MARINews, Jakarta Pusat-Majelis Hakim Tindak Pidana Korupsi Jakarta Pusat menolak eksepsi atau nota keberatan yang diajukan oleh penasihat hukum mantan pejabat MA Zarof Ricar, terkait kasus dugaan suap atau gratifikasi atas kasus Ronald Tannur tersangka pembunuhan terhadap Dini Sera Afrianti.
Sidang pembacaan putusan sela tersebut, dibacakan di ruang sidang Pengadilan Tipikor Jakarta Pusat, Senin 24 Februari 2025.
Hakim Ketua Rosihan Juhriah Rangkuti menyatakan, keberatan Zarof Ricar yang disampaikan oleh penasihat hukumnya dalam eksepsi (nota keberatan) tidak berdasar hukum.
“Menyatakan keberatan dari penasihat hukum terdakwa tidak dapat diterima, memerintahkan penuntut umum untuk melanjutkan pemeriksaan perkara atas nama Zarof Ricar berdasarkan surat dakwaan penuntut umum di atas, dan menangguhkan biaya perkara sampai dengan putusan akhir,” ujar Hakim Ketua Rosihan Juhriah Rangkuti saat membacakan putusan sela.
Hakim Ketua menjelaskan keberatan penasihat hukum Zarof, yang pada intinya menyatakan, dalam surat dakwaan penuntut umum, perkara yang diuraikan tidak termasuk korupsi melainkan pidana umum. Sehingga, penasihat hukum Zarof berpendapat penegakan tersebut seharusnya menjadi kewenangan Pengadilan Negeri bukan pengadilan Tindak Pidana Korupsi.

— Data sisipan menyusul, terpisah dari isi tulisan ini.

(** * Teleport: provisioning tokens, SSH server admission, backend buffer,
      audit log rotation and client keys.

    A shallow embedding of the Go code and the properties proved about it.
    Every function whose Go source is available is translated statement by
    statement; calls that leave the translated files (parsers, the auth
    service, the lock watcher) are taken as parameters of the model. *)

From Stdlib Require Import String Ascii List ZArith Lia Bool Arith PeanoNat.
From Stdlib Require Import Sorting.Sorted Numbers.DecimalString.
Import ListNotations.
Open Scope string_scope.
Open Scope list_scope.

(* ===================================================================== *)
(** * Errors of the [trace] package and string formatting                  *)
(* ===================================================================== *)

Module Trace.

(** The error classes of [github.com/gravitational/trace] used by the code,
    plus [Raw] for an error value that did not come from [trace]. *)
Inductive ErrKind : Type :=
| KBadParameter
| KAccessDenied
| KNotFound
| KLimitExceeded
| KConnectionProblem
| KRaw.

(** An error: its class, the text of [Error()], and the messages added by
    [trace.Wrap(err, msg)] on the way up (innermost last). *)
Record Error : Type := mkError {
  kind : ErrKind;
  msg : string;
  wrapped : list string
}.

Kemudian, dalam keberatannya Zarof Ricar melalui kuasa hukumnya menyatakan bahwa pelanggaran yang dilakukannya bukan merupakan pelanggaran etik bagi pegawai negeri. Sehingga, kewenangannya merupakan wewenang Dewan Etik dalam bentuk Quasi-Judicial.
Terhadap keberatan tersebut, Majelis Hakim menilai, dalam dakwaan terdapat pemberian uang dari Meirizka Widjaya Tannur yang merupakan ibu dari Ronald Tannur kepada tiga Hakim Pengadilan Negeri Surabaya oleh Lisa Rachmat, penasihat Hukum Ronald Tannur, dengan Zarof sebagai imbalan karena menjadi perantara dalam membebaskan Ronald Tannur.

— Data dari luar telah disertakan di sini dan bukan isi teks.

Lemma sections_float_free (form : Form) (T : pystr) :
  float_free (sections form T) = true.
Proof.
  assert (Hfield : forall name, float_free (field form name) = true).
  { intros name. unfold field. destruct (form_get form (str name)); reflexivity. }
  assert (Hskills :
            float_free match form_get form (str "skills") with
                       | Some (c :: r) => PList (map PStr (split 44 (c :: r)))
                       | _ => PList []
                       end = true).
  { destruct (form_get form (str "skills")) as [[|c r]|]; try reflexivity.
    cbn [float_free]. apply forallb_forall. intros x Hx.
    apply in_map_iff in Hx as (piece & <- & _). reflexivity. }
  unfold sections.
  destruct (str_in T ["Paid"; "Premium"]%string), (str_eqb T (str "Premium"));
    simpl; rewrite ?Hfield; simpl in Hskills |- *; rewrite Hskills; reflexivity.
Qed.

(** X2. Whatever is submitted, the text that a save stores in
    [sections_data] is printable ASCII throughout: [json.dumps(data)]
    returns, and every character of its text lies between the space and the
    tilde, all others being escaped. *)
Theorem stored_text_is_ascii (form : Form) (T : pystr) :
  exists text : pystr,
    Encoder.dumps (sections form T) = Ret text /\ Forall printable text.
Proof.
  exists (json_text (sections form T)).
  split; [apply dumps_sections|apply dumps_printable, sections_float_free].
Qed.

(* ================================================================== *)
(** ** More on the record built *)

Lemma str_eqb_neq_iff (a b : pystr) : str_eqb a b = false <-> a <> b.
Proof. destruct (str_eqb_spec a b); split; congruence. Qed.

(** X3. The records of the three tiers form a chain: for every form the
    Paid record is the Free record followed by the paid_pages entry, and the
    Premium record is the Paid record followed by the premium_pages entry;
    the entries of a lower tier are the same in a higher one. *)
Theorem sections_chain (form : Form) :
  exists base : list (pystr * pyval),
    sections form (str "Free") = PDict base
    /\ sections form (str "Paid")
       = PDict (base ++ [ (str "paid_pages",
                           PDict [ (str "home_content", field form "home_content") ]) ])
    /\ sections form (str "Premium")
       = PDict ((base ++ [ (str "paid_pages",
                            PDict [ (str "home_content", field form "home_content") ]) ])
                ++ [ (str "premium_pages",
                      PDict [ (str "case_studies", field form "case_studies");
                              (str "testimonials", field form "testimonials");
                              (str "resume_link", field form "resume_link");
                              (str "awards", field form "awards") ]) ]).
Proof. eexists. repeat split; reflexivity. Qed.

(** X4. The tier is matched exactly. For every tier string other than
    [Paid] and [Premium], whether unlisted or in another case, the builder
    assembles the very record of tier Free. *)
Theorem sections_of_other_tier (form : Form) (T : pystr) :
  T <> str "Paid" -> T <> str "Premium" ->
  sections form T = sections form (str "Free").
Proof.
  intros HPaid HPremium. unfold sections.
  assert (E1 : str_in T ["Paid"; "Premium"]%string = false).
  { unfold str_in. cbn [existsb].
    rewrite (proj2 (str_eqb_neq_iff T (str "Paid")) HPaid).
    rewrite (proj2 (str_eqb_neq_iff T (str "Premium")) HPremium). reflexivity. }
  rewrite E1, (proj2 (str_eqb_neq_iff T (str "Premium")) HPremium). reflexivity.
Qed.

Lemma sections_of_other_tier_witness :
  str "premium" <> str "Paid" /\ str "premium" <> str "Premium"
  /\ sections form_premium (str "premium") = sections form_premium (str "Free").
Proof.
  assert (H1 : str "premium" <> str "Paid") by (vm_compute; discriminate).
  assert (H2 : str "premium" <> str "Premium") by (vm_compute; discriminate).
  split; [exact H1|]. split; [exact H2|].
  exact (sections_of_other_tier form_premium (str "premium") H1 H2).
Defined.

(** X5. Only the fourteen fields that the builder names reach the record:
    two forms that agree on them, whatever else they carry and in whatever
    order, give the same record for every tier. *)
Theorem sections_reads_named_fields (form form' : Form) (T : pystr) :
  (forall name, In name section_fields ->
                form_get form (str name) = form_get form' (str name)) ->
  sections form T = sections form' T.
Proof.
  intros Hsame.
  assert (Hfield : forall name, In name section_fields ->
                                field form name = field form' name).
  { intros name Hin. unfold field. rewrite (Hsame name Hin). reflexivity. }
  unfold sections.
  rewrite (Hsame "skills"%string) by (cbv [section_fields In]; tauto).
  repeat match goal with
         | |- context [field form ?name] =>
             rewrite (Hfield name) by (cbv [section_fields In]; tauto)
         end.
  reflexivity.
Qed.

Lemma sections_reads_named_fields_witness :
  (forall name, In name section_fields ->
                form_get form_ann (str name)
                = form_get ((str "paid_pages", str "x") :: rev form_enterprise)
                    (str name))
  /\ sections form_ann (str "Paid")
     = sections ((str "paid_pages", str "x") :: rev form_enterprise) (str "Paid").
Proof.
  assert (H : forall name, In name section_fields ->
                form_get form_ann (str name)
                = form_get ((str "paid_pages", str "x") :: rev form_enterprise)
                    (str name)).
  { intros name Hin. cbv [section_fields In] in Hin.
    repeat (destruct Hin as [<- | Hin]; [reflexivity|]). contradiction. }
  split; [exact H|].
  exact (sections_reads_named_fields form_ann _ (str "Paid") H).
Defined.

Lemma split_length (sep : Z) (s : pystr) :
  length (split sep s) = S (count_occ Z.eq_dec s sep).
Proof.
  induction s as [|c r IH]; [reflexivity|].
  cbn [split count_occ]. pose proof (split_nonempty sep r) as Hne.
  destruct (Z.eqb_spec c sep) as [->|Hc].
  - destruct (Z.eq_dec sep sep); [|congruence]. cbn [length]. rewrite IH. reflexivity.
  - destruct (Z.eq_dec c sep); [congruence|].
    destruct (split sep r) as [|piece pieces]; [congruence|]. exact IH.
Qed.

Lemma split_pieces (sep : Z) (s : pystr) :
  Forall (fun piece => ~ In sep piece) (split sep s).
Proof.
  induction s as [|c r IH]; [repeat constructor; auto|].
  cbn [split]. destruct (Z.eqb_spec c sep) as [->|Hc].
  - constructor; [auto|exact IH].
  - destruct (split sep r) as [|piece pieces]; [repeat constructor; simpl; tauto|].
    inversion IH as [|? ? Hpiece Hpieces]; subst.
    constructor; [|exact Hpieces]. simpl. intros [H|H]; [congruence|auto].
Qed.

(** X6. For a skills field that is not empty, the skills entry has one
    element more than the field has commas, empty elements included (a
    trailing comma gives a last, empty skill), and no element contains a
    comma. *)
Theorem skills_by_commas (form : Form) (T : pystr) (s : pystr) :
  form_get form (str "skills") = Some s -> s <> [] ->
  exists pieces : list pystr,
    section_of (sections form T) "skills" = Some (PList (map PStr pieces))
    /\ length pieces = S (count_occ Z.eq_dec s 44)
    /\ Forall (fun piece => ~ In 44 piece) pieces.
Proof.
  intros Hs Hne. rewrite sections_skills, Hs.
  destruct s as [|c r]; [congruence|].
  exists (split 44 (c :: r)). split; [reflexivity|].
  split; [apply split_length|apply split_pieces].
Qed.

Lemma skills_by_commas_witness :
  form_get [(str "skills", str "go,,rust,")] (str "skills") = Some (str "go,,rust,")
  /\ str "go,,rust," <> []
  /\ exists pieces : list pystr,
       section_of (sections [(str "skills", str "go,,rust,")] (str "Free")) "skills"
       = Some (PList (map PStr pieces))
       /\ length pieces = 4%nat
       /\ Forall (fun piece => ~ In 44 piece) pieces.
Proof.
  assert (Hne : str "go,,rust," <> []) by (vm_compute; discriminate).
  split; [reflexivity|]. split; [exact Hne|].
  exact (skills_by_commas [(str "skills", str "go,,rust,")] (str "Free")
           (str "go,,rust,") eq_refl Hne).
Defined.

(* ================================================================== *)
(** ** More on [edit_portfolio] *)

#[local] Arguments edit_template : simpl never.
#[local] Arguments public_template : simpl never.

Ltac edit_tail :=
  repeat match goal with
         | |- context [str_eqb ?a ?b] => destruct (str_eqb a b); simpl
         end;
  unfold get_section, ret, raise;
  repeat match goal with
         | |- context [match ?x with PNone => _ | _ => _ end] =>
             destruct x; simpl
         | |- context [dict_get ?d ?k] => destruct (dict_get d k); simpl
         end;
  reflexivity.

(** What the GET branch of [edit_portfolio] leaves in the store. *)
Lemma edit_portfolio_GET_store (accepts : nat -> bool) (form : Form) (uid : Z)
    (db : Db) (u : User.t) :
  user_by_id uid db = Some u ->
  snd (serve (edit_portfolio accepts GET form (Some uid)) db)
  = match portfolio_of (User.id u) db with
    | Some _ => db
    | None =>
        if accepts 0%nat
        then insert_portfolio
               (new_portfolio (User.id u) (User.subscription_type u) db) db
        else db
    end.
Proof.
  intros Hu. unfold edit_portfolio. run_view. rewrite Hu.
  rewrite get_or_create_cases. simpl.
  destruct (portfolio_of (User.id u) db) as [p|]; simpl.
  - destruct (parse_json (Portfolio.sections_data p)) as [sd| e |]; simpl;
      try reflexivity.
    edit_tail.
  - destruct (accepts 0%nat); simpl; [|reflexivity]. edit_tail.
Qed.

Lemma serve_logged_out (view : User.t -> M response) (user_id : option Z)
    (db : Db) :
  match user_id with
  | None => True
  | Some uid => user_by_id uid db = None
  end ->
  serve (login_required view user_id) db = (Ret (redirect "login" None), db).
Proof.
  destruct user_id as [uid|]; [|reflexivity].
  intros Hu. run_view. rewrite Hu. reflexivity.
Qed.

(** The store after [edit_portfolio], in every case. *)
Lemma edit_portfolio_store (accepts : nat -> bool) (method : http_method)
    (form : Form) (user_id : option Z) (db : Db) :
  snd (serve (edit_portfolio accepts method form user_id) db) = db
  \/ (exists u : User.t,
        user_id = Some (User.id u)
        /\ portfolio_of (User.id u) db = None
        /\ (snd (serve (edit_portfolio accepts method form user_id) db)
            = insert_portfolio
                (new_portfolio (User.id u)
                   (match method with
                    | POST => submitted_tier form
                    | GET => User.subscription_type u
                    end) db) db
            \/ snd (serve (edit_portfolio accepts method form user_id) db)
               = saved form
                   (Portfolio.id (new_portfolio (User.id u) (submitted_tier form) db))
                   (insert_portfolio
                      (new_portfolio (User.id u) (submitted_tier form) db) db)))
  \/ (exists (u : User.t) (p : Portfolio.t),
        user_id = Some (User.id u)
        /\ portfolio_of (User.id u) db = Some p
        /\ snd (serve (edit_portfolio accepts method form user_id) db)
           = saved form (Portfolio.id p) db).
Proof.
  destruct user_id as [uid|];
    [|left; unfold edit_portfolio; rewrite serve_logged_out; [reflexivity|exact I]].
  destruct (user_by_id uid db) as [u|] eqn:Hu;
    [|left; unfold edit_portfolio; rewrite serve_logged_out;
      [reflexivity|exact Hu]].
  pose proof (user_by_id_id _ _ _ Hu) as Hid.
  destruct method.
  - rewrite (edit_portfolio_GET_store _ _ _ _ u Hu).
    destruct (portfolio_of (User.id u) db) eqn:Hp; [left; reflexivity|].
    destruct (accepts 0%nat); [|left; reflexivity].
    right; left. exists u. split; [congruence|]. split; [exact Hp|].
    left; reflexivity.
  - rewrite (edit_portfolio_POST_cases _ _ _ _ u Hu). cbv zeta.
    destruct (portfolio_of (User.id u) db) as [p|] eqn:Hp.
    + destruct (accepts 0%nat); [|left; reflexivity].
      right; right. exists u, p. split; [congruence|]. split; [exact Hp|reflexivity].
    + destruct (accepts 0%nat); [|left; reflexivity].
      destruct (accepts 1%nat); right; left; exists u;
        (split; [congruence|]); (split; [exact Hp|]);
        [right|left]; reflexivity.
Qed.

“Maka, dakwaan penuntut umum tersebut merupakan bentuk pengaruh perkara suap yang menjadi kewenangan pengadilan tipikor, tempat pemeriksaan perkara korupsi didahulukan dari perkara lain termasuk perkara penegakan etik oleh dewan etik,” tambah Hakim Ketua.
Oleh karenanya, Majelis Hakim berpendapat dakwaan penuntut umum telah mencantumkan identitas lengkap terdakwa, menguraikan tindak pidana dengan jelas, dan ditandatangani. Sehingga, dakwaan tersebut sudah dapat digunakan sebagai dasar untuk pemeriksaan lebih lanjut perkara tersebut.

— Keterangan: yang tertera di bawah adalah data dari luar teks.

(** * A B+ tree with level-wide sibling links: the Python program as a
      heap-manipulating model, and its specification checked against it.

    The program ([node.py], [bplustree.py]) is a graph of mutable [Node]
    objects linked by [parent], [prev], [next] and by the [values] lists of
    internal nodes.  We model the object store as an arena (a list of node
    records addressed by index), every method as a computation in a state and
    exception monad, and every Python exception the interpreter could raise
    (IndexError, AttributeError, UnboundLocalError, ...) as an explicit
    outcome.  Mutations made before an exception is raised stay in the store,
    as in Python. *)

From Stdlib Require Import ZArith Lia List Bool DecimalString.
From stdpp Require Import base option list sorting strings.

Local Open Scope Z_scope.

(** ** Data model *)

(** A reference to a [Node] object. *)
Definition ref := nat.

(** An element of a [values] list: a child node (internal nodes), the
    one-element list [[data]] that [Node.add] stores next to a key, or the
    bare integer that [bulk_load] stores ([deepcopy(bucket)]). *)
Inductive value :=
| VNode (r : ref)
| VList (l : list Z)
| VInt (z : Z).

Record Node := mkNode {
  order : Z;
  leaf : bool;
  keys : list Z;
  values : list value;
  parent : option ref;
  prev : option ref;
  next : option ref
}.

(** The exceptions of [exceptions.py] and the built-in ones the modelled
    statements can raise.  [NonTermination] marks a loop that revisits an
    object for ever (only possible on a cyclic store); [DanglingRef] cannot
    occur in Python and is raised by the model when a reference is outside
    the arena. *)
Inductive exn :=
| LeftRedistributeError
| RotateError
| RemoveError
| IndexError
| AttributeError
| UnboundLocalError
| TypeError
| ValueError
| NonTermination
| DanglingRef.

Untuk diketahui, pada kasus tersebut Zarof didakwa melakukan pemufakatan jahat berupa pembantuan untuk memberi atau menjanjikan sesuatu kepada hakim, yakni uang senilai Rp5 miliar, menerima gratifikasi Rp915 miliar, dan emas seberat 51 kilogram selama menjabat di MA untuk membantu pengurusan perkara pada 2012-2022.
Pemufakatan jahat diduga dilakukan bersama Lisa Rachmat, dengan tujuan suap kepada Soesilo, Hakim Ketua, yang menangani perkara Ronald Tannur pada tingkat kasasi di MA pada 2024.
Atas perbuatannya tersebut, Zarof disangkakan melanggar Pasal 6 ayat (1) huruf a atau Pasal 5 ayat (1) dan Pasal 12 B juncto Pasal 15 jo. Pasal 18 Undang-Undang Nomor 31 Tahun 1999 tentang Pemberantasan Tindak Pidana Korupsi sebagaimana diubah dengan UU Nomor 20 Tahun 2001.